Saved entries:
--------------------------------------------------

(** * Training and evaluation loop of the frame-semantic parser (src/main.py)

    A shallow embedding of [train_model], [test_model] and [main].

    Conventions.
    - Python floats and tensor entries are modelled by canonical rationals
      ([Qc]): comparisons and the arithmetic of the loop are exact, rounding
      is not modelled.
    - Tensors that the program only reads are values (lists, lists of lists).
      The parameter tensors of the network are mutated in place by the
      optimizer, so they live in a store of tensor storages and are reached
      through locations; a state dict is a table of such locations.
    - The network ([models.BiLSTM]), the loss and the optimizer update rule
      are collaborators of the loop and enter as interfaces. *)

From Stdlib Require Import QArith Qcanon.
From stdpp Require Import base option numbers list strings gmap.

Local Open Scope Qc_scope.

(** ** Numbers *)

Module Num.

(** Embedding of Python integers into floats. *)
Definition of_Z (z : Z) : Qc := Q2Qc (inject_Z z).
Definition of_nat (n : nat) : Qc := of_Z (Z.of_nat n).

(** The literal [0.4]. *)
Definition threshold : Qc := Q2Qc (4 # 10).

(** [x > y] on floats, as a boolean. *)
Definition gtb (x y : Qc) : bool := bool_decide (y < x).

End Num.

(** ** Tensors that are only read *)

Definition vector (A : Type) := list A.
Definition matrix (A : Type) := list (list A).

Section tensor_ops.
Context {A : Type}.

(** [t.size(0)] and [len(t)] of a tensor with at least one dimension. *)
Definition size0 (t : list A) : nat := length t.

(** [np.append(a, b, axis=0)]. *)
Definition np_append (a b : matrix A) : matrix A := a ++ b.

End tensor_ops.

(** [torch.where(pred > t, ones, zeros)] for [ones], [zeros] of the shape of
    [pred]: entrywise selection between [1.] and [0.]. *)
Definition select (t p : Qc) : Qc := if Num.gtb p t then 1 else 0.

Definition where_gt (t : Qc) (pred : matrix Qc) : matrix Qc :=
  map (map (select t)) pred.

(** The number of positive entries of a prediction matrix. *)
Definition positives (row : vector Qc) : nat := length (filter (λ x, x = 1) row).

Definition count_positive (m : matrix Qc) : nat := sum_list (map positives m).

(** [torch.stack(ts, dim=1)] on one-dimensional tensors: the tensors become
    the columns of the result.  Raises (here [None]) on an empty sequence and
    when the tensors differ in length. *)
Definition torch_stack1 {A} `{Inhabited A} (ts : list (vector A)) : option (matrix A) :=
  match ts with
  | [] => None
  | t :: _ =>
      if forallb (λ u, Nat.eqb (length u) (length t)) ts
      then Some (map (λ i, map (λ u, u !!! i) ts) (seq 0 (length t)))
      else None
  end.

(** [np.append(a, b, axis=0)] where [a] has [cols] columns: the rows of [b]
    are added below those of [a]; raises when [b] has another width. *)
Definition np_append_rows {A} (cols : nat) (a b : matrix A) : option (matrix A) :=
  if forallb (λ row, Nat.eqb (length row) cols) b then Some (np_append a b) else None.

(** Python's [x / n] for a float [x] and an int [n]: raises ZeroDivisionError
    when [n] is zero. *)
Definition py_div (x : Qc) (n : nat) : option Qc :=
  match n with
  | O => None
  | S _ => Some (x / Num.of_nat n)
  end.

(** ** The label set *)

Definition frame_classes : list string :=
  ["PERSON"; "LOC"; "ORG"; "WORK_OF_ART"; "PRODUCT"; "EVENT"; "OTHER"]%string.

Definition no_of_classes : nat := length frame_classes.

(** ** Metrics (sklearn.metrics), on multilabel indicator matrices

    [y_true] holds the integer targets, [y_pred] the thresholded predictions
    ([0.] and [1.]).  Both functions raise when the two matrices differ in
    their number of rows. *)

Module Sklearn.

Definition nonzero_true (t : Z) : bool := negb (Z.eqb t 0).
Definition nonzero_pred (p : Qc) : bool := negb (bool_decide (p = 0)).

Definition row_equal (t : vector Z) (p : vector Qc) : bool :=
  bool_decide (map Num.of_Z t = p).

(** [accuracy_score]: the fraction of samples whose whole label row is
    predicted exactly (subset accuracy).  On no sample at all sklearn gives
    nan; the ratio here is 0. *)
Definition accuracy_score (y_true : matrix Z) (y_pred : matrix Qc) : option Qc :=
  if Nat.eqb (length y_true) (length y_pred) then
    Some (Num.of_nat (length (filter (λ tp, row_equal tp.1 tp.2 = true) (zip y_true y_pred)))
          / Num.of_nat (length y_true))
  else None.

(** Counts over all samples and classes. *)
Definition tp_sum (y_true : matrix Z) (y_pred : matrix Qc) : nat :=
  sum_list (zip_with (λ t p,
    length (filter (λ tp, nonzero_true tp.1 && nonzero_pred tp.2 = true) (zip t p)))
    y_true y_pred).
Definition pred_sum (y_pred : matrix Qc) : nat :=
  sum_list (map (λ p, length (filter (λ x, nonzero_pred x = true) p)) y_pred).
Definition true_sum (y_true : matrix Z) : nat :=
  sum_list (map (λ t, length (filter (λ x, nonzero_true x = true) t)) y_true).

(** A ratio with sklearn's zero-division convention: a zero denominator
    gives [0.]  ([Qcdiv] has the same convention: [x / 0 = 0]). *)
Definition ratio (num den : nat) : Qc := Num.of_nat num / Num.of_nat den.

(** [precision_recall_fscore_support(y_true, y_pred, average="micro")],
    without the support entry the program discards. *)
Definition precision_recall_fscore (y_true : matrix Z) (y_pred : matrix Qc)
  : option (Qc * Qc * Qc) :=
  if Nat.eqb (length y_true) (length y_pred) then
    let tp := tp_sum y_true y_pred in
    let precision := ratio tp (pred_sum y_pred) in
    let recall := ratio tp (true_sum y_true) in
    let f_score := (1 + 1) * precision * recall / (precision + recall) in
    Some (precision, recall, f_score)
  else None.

--------------------------------------------------

### ASSIGNED TASK:
List the lines of the entries that include "gives".

### EXPECTED ANSWER:
    predicted exactly (subset accuracy).  On no sample at all sklearn gives
    gives [0.]  ([Qcdiv] has the same convention: [x / 0 = 0]). *)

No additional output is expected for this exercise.